What is required:
Beginning with the first line of the material, set down each line exactly as written, up to and including the line with "- destruct (run_read".

+--

(** C39: A line of 1023 bytes or more fills the buffer of grep: the next call
    of read has no room, returns 0 as at the end of the file, and grep stops
    without an error and without looking at the rest of the file. *)
Theorem grep_stops_at_long_line fuel pattern fd long rest w :
  f_fds w !! fd = Some (long ++ rest) -> length long = 1023%nat -> no_byte 0 long -> no_byte 10 long ->
  (1023 < fuel)%nat ->
  exists w', run_prog (file_handler pick) (grep fuel pattern fd []) w = Returned tt w'
  /\ written w' 1 = written w 1.
Proof.
  assert (forall fuel buf long w, f_fds w !! fd = Some (long ++ rest) -> length (buf ++ long) = 1023%nat ->
    no_byte 0 (buf ++ long) -> no_byte 10 (buf ++ long) -> (length long < fuel)%nat ->
    exists w', run_prog (file_handler pick) (grep fuel pattern fd buf) w = Returned tt w' /\ written w' 1 = written w 1) as H.
  2: { intros Efd Hl H0 H1 Hf. apply (H fuel [] long w Efd Hl H0 H1). lia. }
  clear. induction fuel as [|fuel IH]; intros buf long w Efd Hl H0 H1 Hf; [lia|].
  set (n := sizeof_buf - Z.of_nat (length buf) - 1). rewrite length_app in Hl.
  assert (Z.of_nat (length long) = n) as Hln by (unfold n, sizeof_buf; lia).
  destruct long as [|c long].
  - exists (after_read fd rest w). split; [|done]. cbn [grep]. fold n. 
    simpl in Hln. by rewrite (run_call_eq _ (Read fd n) _ _ _ _ (run_read_end pick fd n w rest Efd ltac:(lia))).
  - destruct (run_read pick fd n w _ Efd) as (piece & rest' & Ep & Hp & Hpn & Er); [simpl in Hln; lia|done|].
    assert (exists l', c :: long = piece ++ l' /\ rest' = l' ++ rest) as (l' & El & ->).
    { exists (drop (length piece) (c :: long)). assert (length piece <= length (c :: long))%nat as Hle by lia.
      assert (take (length piece) (c :: long) = piece) as Et.
      { apply (f_equal (take (length piece))) in Ep. by rewrite take_app_le, take_app_length in Ep. }
      split; [by rewrite <- Et at 1; rewrite take_drop|].
      apply (f_equal (drop (length piece))) in Ep. by rewrite drop_app_le, drop_app_length in Ep. }
    rewrite El in *. assert (length piece <> 0%nat) as Hp0 by (by destruct piece).
    rewrite app_assoc in H0, H1. pose proof H0 as [H0b _]%Forall_app. pose proof H1 as [H1b _]%Forall_app.
    destruct (grep_lines_run (S (length (buf ++ piece))) pattern (buf ++ piece) (after_read fd (l' ++ rest) w))
      as (w1 & E1 & (P1 & P2 & P3 & P4) & _); [done|lia|].
    rewrite split_lines_partial in E1, P3 by done. simpl in E1, P3.
    destruct (IH (buf ++ piece) l' w1) as (w' & E' & Hw'); [|len_lia|done|done|len_lia|].
    { rewrite P1. apply lookup_insert_eq. }
    exists w'. split; [|by rewrite Hw', P3, app_nil_r].
    cbn [grep]. fold n. rewrite (run_call_eq _ (Read fd n) _ _ _ _ Er).
    destruct piece; [done|]. erewrite run_bind_eq by exact E1. exact E'.
Qed.
End Grep.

+--

Answer box:
(** C39: A line of 1023 bytes or more fills the buffer of grep: the next call
    of read has no room, returns 0 as at the end of the file, and grep stops
    without an error and without looking at the rest of the file. *)
Theorem grep_stops_at_long_line fuel pattern fd long rest w :
  f_fds w !! fd = Some (long ++ rest) -> length long = 1023%nat -> no_byte 0 long -> no_byte 10 long ->
  (1023 < fuel)%nat ->
  exists w', run_prog (file_handler pick) (grep fuel pattern fd []) w = Returned tt w'
  /\ written w' 1 = written w 1.
Proof.
  assert (forall fuel buf long w, f_fds w !! fd = Some (long ++ rest) -> length (buf ++ long) = 1023%nat ->
    no_byte 0 (buf ++ long) -> no_byte 10 (buf ++ long) -> (length long < fuel)%nat ->
    exists w', run_prog (file_handler pick) (grep fuel pattern fd buf) w = Returned tt w' /\ written w' 1 = written w 1) as H.
  2: { intros Efd Hl H0 H1 Hf. apply (H fuel [] long w Efd Hl H0 H1). lia. }
  clear. induction fuel as [|fuel IH]; intros buf long w Efd Hl H0 H1 Hf; [lia|].
  set (n := sizeof_buf - Z.of_nat (length buf) - 1). rewrite length_app in Hl.
  assert (Z.of_nat (length long) = n) as Hln by (unfold n, sizeof_buf; lia).
  destruct long as [|c long].
  - exists (after_read fd rest w). split; [|done]. cbn [grep]. fold n. 
    simpl in Hln. by rewrite (run_call_eq _ (Read fd n) _ _ _ _ (run_read_end pick fd n w rest Efd ltac:(lia))).
  - destruct (run_read pick fd n w _ Efd) as (piece & rest' & Ep & Hp & Hpn & Er); [simpl in Hln; lia|done|].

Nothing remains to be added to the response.